Wikipedia User: Vigilant
Wikipedia Review Member: Vigilant

Re: Size of the English Wikipedia database in GB

Unread post by Vigilant » Wed Jun 18, 2014 5:02 pm

Kumioko wrote:They have a 100MB limit.:-(
Sounds like 5650 100MB slices then.

You should do it every day to make sure the historical record is clear.
Hello, John. John, hello. You're the one soul I would come up here to collect myself.

User avatar
Kumioko
Muted
Posts: 6609
Joined: Sun Mar 03, 2013 2:36 am
Wikipedia User: Kumioko; Reguyla
Nom de plume: Persona non grata

Re: Size of the English Wikipedia database in GB

Unread post by Kumioko » Wed Jun 18, 2014 7:30 pm

Vigilant wrote:
Kumioko wrote:They have a 100MB limit.:-(
Sounds like 5650 100MB slices then.

You should do it every day to make sure the historical record is clear.
Lol, I would rather do it to Wikipedia since I am already banned there. It would surely get their attention.

User avatar
Johnny Au
Habitué
Posts: 2620
Joined: Fri Jan 31, 2014 5:05 pm
Wikipedia User: Johnny Au
Actual Name: Johnny Au
Location: Toronto, Ontario, Canada

Re: Size of the English Wikipedia database in GB

Unread post by Johnny Au » Tue Oct 27, 2015 1:47 am

The size of the English Wikipedia database on October 15 has been revealed: 11.5GB

Here is the chart:

Image

Here is the source: https://meta.wikimedia.org/wiki/Data_du ... nts#enwiki

User avatar
Kumioko
Muted
Posts: 6609
Joined: Sun Mar 03, 2013 2:36 am
Wikipedia User: Kumioko; Reguyla
Nom de plume: Persona non grata

Re: Size of the English Wikipedia database in GB

Unread post by Kumioko » Tue Oct 27, 2015 2:47 am

That seems way too small. That must be articles only, current revisions only and no other namespaces and with no files. Just a guess though.

User avatar
Vigilant
Sonny, I've got a whole theme park full of red delights for you.
Posts: 31804
Joined: Thu Mar 29, 2012 8:16 pm
Wikipedia User: Vigilant
Wikipedia Review Member: Vigilant

Re: Size of the English Wikipedia database in GB

Unread post by Vigilant » Tue Oct 27, 2015 4:05 am

Johnny Au wrote:The size of the English Wikipedia database on October 15 has been revealed: 11.5GB

Here is the chart:

Image

Here is the source: https://meta.wikimedia.org/wiki/Data_du ... nts#enwiki
I assumed that was the size of the average ARBCOM case.
Hello, John. John, hello. You're the one soul I would come up here to collect myself.

User avatar
tarantino
Habitué
Posts: 4797
Joined: Thu Mar 15, 2012 7:19 pm

Re: Size of the English Wikipedia database in GB

Unread post by tarantino » Tue Oct 27, 2015 4:51 am


User avatar
Drijfzand
Critic
Posts: 169
Joined: Sat Oct 03, 2015 12:33 pm
Location: Belgium

Re: Size of the English Wikipedia database in GB

Unread post by Drijfzand » Tue Oct 27, 2015 5:49 am

Kumioko wrote:That seems way too small. That must be articles only, current revisions only and no other namespaces and with no files. Just a guess though.
It's the size of the .bz2 archive. Probably 45 to 50 GB unzipped.

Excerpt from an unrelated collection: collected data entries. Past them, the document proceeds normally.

(** * Verification of [scripts/generate-stats.js]

    A shallow embedding of the organization-metrics generator of the
    Abstract-Data profile repository, and the properties its design
    document states about it.

    The script is JavaScript.  Its data are the values that [JSON.parse]
    produces from the GitHub REST API, so the embedding starts with those
    values and with the handful of language operations the script applies to
    them (property access, truthiness, [||], [??], [+], conversion to
    string).  The script's own functions follow, in the order of the source
    file: [HEADERS], [fetchJson], [listOrgRepos], [fetchOrgMetrics], [main]
    and the process boundary [main().catch(...)].

    Conventions of the model:
    - a JavaScript number is an integer of [Z]; the counts of the API are
      integers and the script only adds them (sums are exact below 2^53);
    - an object is the list of its own properties in insertion order, which is
      also the order [JSON.stringify] writes them in;
    - an exception is a value of [js_error]; code that can throw returns a
      [completion];
    - the remote API, the file system's faults and the clock are parameters
      (a mock API is a function from requests to responses). *)

From stdpp Require Import gmap strings list pretty.

Open Scope Z_scope.

(** ** JavaScript values *)

#[local] Set Warnings "-register-all".

Inductive value : Type :=
  | VUndefined
  | VNull
  | VBool (b : bool)
  | VNum (n : Z)
  | VNaN
  | VStr (s : string)
  | VArr (elems : list value)
  | VObj (props : list (string * value)).

Record js_error : Type := JsError { err_name : string; message : string }.

Inductive completion (A : Type) : Type :=
  | Normal (a : A)
  | Throw (e : js_error).
Arguments Normal {A} a.
Arguments Throw {A} e.

#[global] Instance completion_ret : MRet completion := @Normal.

#[global] Instance completion_bind : MBind completion :=
  fun A B (k : A -> completion B) (c : completion A) =>
    match c with
    | Normal a => k a
    | Throw e => Throw e
    end.

Definition TypeError (msg : string) : js_error := JsError "TypeError" msg.
Definition Error (msg : string) : js_error := JsError "Error" msg.

(** The double quote and the control characters [JSON.stringify] escapes. *)
Definition dquote : string := String (Ascii.ascii_of_nat 34) EmptyString.
Definition newline : string := String (Ascii.ascii_of_nat 10) EmptyString.

(** [Array.prototype.join] on already converted elements. *)
Fixpoint join (sep : string) (parts : list string) : string :=
  match parts with
  | [] => EmptyString
  | [p] => p
  | p :: rest => p +:+ sep +:+ join sep rest
  end.

(** Own-property lookup.  [JSON.parse] keeps one property per key. *)
Fixpoint lookup_prop (k : string) (props : list (string * value)) : option value :=
  match props with
  | [] => None
  | (k', v) :: rest => if String.eqb k k' then Some v else lookup_prop k rest
  end.

Definition has_own (k : string) (props : list (string * value)) : bool :=
  match lookup_prop k props with Some _ => true | None => false end.

(** [v.k] for a property name [k] that no built-in prototype defines (every
    name the script reads from API data is such a name): reading from [null]
    or [undefined] throws, a primitive or an array has no such property. *)
Definition get (v : value) (k : string) : completion value :=
  match v with
  | VUndefined =>
      Throw (TypeError ("Cannot read properties of undefined (reading '" +:+ k +:+ "')"))
  | VNull =>
      Throw (TypeError ("Cannot read properties of null (reading '" +:+ k +:+ "')"))
  | VObj props =>
      Normal (match lookup_prop k props with Some x => x | None => VUndefined end)
  | _ => Normal VUndefined
  end.
(** * The streaming response normaliser of [src/agent/app.py]

    A shallow embedding of [get_tool_status] and of the asynchronous generator
    [generate_stream] (both local to [chat_endpoint]), with the parts of the
    Python library they rely on ([str] methods and [json.loads]), followed by
    the properties of the output stream.

    Python [str] values are modelled as [string], the UTF-8 encoding of the
    text.  Every separator and keyword the program searches for is ASCII, so
    searching, splitting and prefix tests on the encoding agree with the same
    operations on code points. *)

From Stdlib Require Import String Ascii List ZArith Bool Lia.
Import ListNotations.
Open Scope string_scope.

(** ** Python [str] operations used by the program *)

Module PyStr.

(** [bool(s)]: a string is truthy when it is not empty. *)
Definition truthy (s : string) : bool :=
  match s with EmptyString => false | String _ _ => true end.

(** [s.startswith(p)]. *)
Fixpoint is_prefix (p s : string) : bool :=
  match p with
  | EmptyString => true
  | String a p' =>
      match s with
      | EmptyString => false
      | String b s' => Ascii.eqb a b && is_prefix p' s'
      end
  end.

Definition startswith (s p : string) : bool := is_prefix p s.

(** [sub in s]. *)
Fixpoint contains (sub s : string) : bool :=
  is_prefix sub s ||
  match s with
  | EmptyString => false
  | String _ r => contains sub r
  end.

(** One character of [str.lower()].  Only ASCII letters are folded: the two
    non-ASCII characters whose lower case contains an ASCII letter (U+0130
    and U+212A) cannot complete any keyword tested by [get_tool_status]. *)
Definition lower_ascii (c : ascii) : ascii :=
  let n := nat_of_ascii c in
  if (65 <=? n)%nat && (n <=? 90)%nat then ascii_of_nat (n + 32) else c.

Fixpoint lower (s : string) : string :=
  match s with
  | EmptyString => EmptyString
  | String c r => String (lower_ascii c) (lower r)
  end.

(** [s.split(sep)] for a non-empty [sep]: the pieces between successive,
    non-overlapping occurrences of [sep], scanning from the left.  [skip]
    counts the characters of an occurrence still to be consumed and [cur]
    holds the current piece, reversed. *)
Fixpoint rev_string (acc s : string) : string :=
  match s with
  | EmptyString => acc
  | String c r => rev_string (String c acc) r
  end.

Fixpoint split_go (sep s : string) (skip : nat) (cur : string) : list string :=
  match s with
  | EmptyString => [rev_string "" cur]
  | String c r =>
      match skip with
      | S k => split_go sep r k cur
      | O =>
          if is_prefix sep s
          then rev_string "" cur :: split_go sep r (String.length sep - 1) ""
          else split_go sep r 0 (String c cur)
      end
  end.

Definition split (s sep : string) : list string := split_go sep s 0 "".

(** [s.split(sep, 1)] for a one-character [sep]: [None] stands for the
    one-element list [[s]], [Some (a, b)] for the two-element list
    [[a, b]]. *)
Fixpoint split1 (s : string) (sep : ascii) : option (string * string) :=
  match s with
  | EmptyString => None
  | String c r =>
      if Ascii.eqb c sep then Some ("", r)
      else match split1 r sep with
           | Some (a, b) => Some (String c a, b)
           | None => None
           end
  end.

(** [s] without the prefix [p], when it has it. *)
Fixpoint strip_prefix (p s : string) : option string :=
  match p with
  | EmptyString => Some s
  | String a p' =>
      match s with
      | String b s' => if Ascii.eqb a b then strip_prefix p' s' else None
      | EmptyString => None
      end
  end.

(** The text of [s] before the first occurrence of [sep] (all of [s] when
    there is none), and the text after it (nothing when there is none). *)
Fixpoint before (sep s : string) : string :=
  if is_prefix sep s then ""
  else match s with
       | EmptyString => ""
       | String c r => String c (before sep r)
       end.

Fixpoint after (sep s : string) : string :=
  match strip_prefix sep s with
  | Some r => r
  | None =>
      match s with
      | EmptyString => ""
      | String _ r => after sep r
      end
  end.

End PyStr.

(** ** [get_tool_status]

    A tool name is [Optional[str]]: streamed tool-call chunks carry [None]
    names, which is why the source guards [name.lower()] with [if name]. *)

Definition pyname := option string.

(** [str(name)] as an f-string formats it. *)
Definition pyname_str (n : pyname) : string :=
  match n with Some s => s | None => "None" end.

Definition db_terms : list string :=
  ["query"; "sql"; "database"; "db"; "sales"; "customer"; "order"; "product"].

(** The [if]/[elif] chain of the loop body; [None] when no branch returns. *)
Definition status_of_name (name : pyname) : option string :=
  let name_lower :=
    match name with
    | Some s => if PyStr.truthy s then PyStr.lower s else ""
    | None => ""
    end in
  if PyStr.contains "semantic_search" name_lower then
    Some "🔍 Searching products..."
  else if PyStr.contains "execute_sales_query" name_lower
          || PyStr.contains "get_table_schemas" name_lower then
    Some "🔍 Querying database..."
  else if PyStr.contains "get_current_utc_date" name_lower then
    Some "⏰ Getting current time..."
  else if PyStr.contains "image" name_lower
          || PyStr.contains "generate_image" name_lower then
    Some "🎨 Generating image..."
  else if PyStr.contains "web_search" name_lower then
    Some "🔎 Searching the web..."
  else if PyStr.contains "code_interpreter" name_lower
          || PyStr.contains "code" name_lower then
    Some "💻 Running code..."
  else if existsb (fun db_term => PyStr.contains db_term name_lower) db_terms then
    Some "🔍 Querying database..."
  else None.

Fixpoint first_status (names : list pyname) : option string :=
  match names with
  | [] => None
  | name :: rest =>
      match status_of_name name with
      | Some label => Some label
      | None => first_status rest
      end
  end.

Definition get_tool_status (tool_names : list pyname) : string :=
  match first_status tool_names with
  | Some label => label
  | None =>
      "⚙️ Using "
      ++ match tool_names with
         | n :: _ => pyname_str n
         | [] => "tool"
         end
      ++ "..."
  end.

(** ** JSON values and [json.loads]

    The values [json.loads] builds.  A float keeps the text it was read from;
    Python integers are unbounded, as [Z] is.  A [dict] keeps its keys in
    order of first insertion, each with the value assigned last. *)

#[warnings="-register-all"]
Inductive json : Type :=
| JNull
| JBool (b : bool)
| JInt (z : Z)
| JFloat (lexeme : string)
| JStr (s : string)
| JList (items : list json)
| JDict (pairs : list (string * json)).

Module PyDict.

(** [d[k] = v]. *)
Fixpoint set {A} (d : list (string * A)) (k : string) (v : A) : list (string * A) :=
  match d with
  | [] => [(k, v)]
  | (k', v') :: r => if String.eqb k' k then (k', v) :: r else (k', v') :: set r k v
  end.

(** [d.get(k)], [None] when the key is absent. *)
Fixpoint get {A} (d : list (string * A)) (k : string) : option A :=
  match d with
  | [] => None
  | (k', v) :: r => if String.eqb k' k then Some v else get r k
  end.

(** [d.get(k, default)]. *)
Definition get_default {A} (d : list (string * A)) (k : string) (default : A) : A :=
  match get d k with Some v => v | None => default end.

End PyDict.

(** [o.get(k, default)] and [getattr(o, k, default)] on a typed optional
    field: [None] is an absent key or attribute. *)
Definition get_or {A} (field : option A) (default : A) : A :=
  match field with Some v => v | None => default end.

(** ** Exceptions and the limits of the interpreter

    The exceptions that can leave [json.loads], [json.dumps] and the
    generator.  [JSONDecodeError] is the only one the generator catches; the
    [ValueError] of an integer with too many digits and [RecursionError] are
    not subclasses of it. *)

Inductive PyExn : Type :=
| JSONDecodeError
| IntValueError                   (* [ValueError]: more than 4300 digits *)
| RecursionError
| AttributeError
| UpstreamError (msg : string).   (* raised by [agent.astream] *)

(** What a call gives: the value it returns or the exception it raises. *)
Inductive PyResult (A : Type) : Type :=
| Returns (v : A)
| Raises (e : PyExn).
Arguments Returns {A} v.
Arguments Raises {A} e.

(** [sys.get_int_max_str_digits()], which the program leaves at its
    default: converting between [int] and [str] raises [ValueError] beyond
    that many digits. *)
Definition int_max_str_digits : nat := 4300.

The total DB (english WP only) with history and all(?) namespaces is supposed to be 10 TB, also available for download: 126 GB in .7z files. I tried one of them, 237 MB that unpacked to 80.5 GB. XML file format, starts with the complete text of every revision of the Anarchy article (2 GB, 3 million lines), followed by Asperger syndrome...
Tweaker in Metropolis

User avatar
Kumioko
Muted
Posts: 6609
Joined: Sun Mar 03, 2013 2:36 am
Wikipedia User: Kumioko; Reguyla
Nom de plume: Persona non grata

Re: Size of the English Wikipedia database in GB

Unread post by Kumioko » Tue Oct 27, 2015 11:13 am

Drijfzand wrote:
Kumioko wrote:That seems way too small. That must be articles only, current revisions only and no other namespaces and with no files. Just a guess though.
It's the size of the .bz2 archive. Probably 45 to 50 GB unzipped.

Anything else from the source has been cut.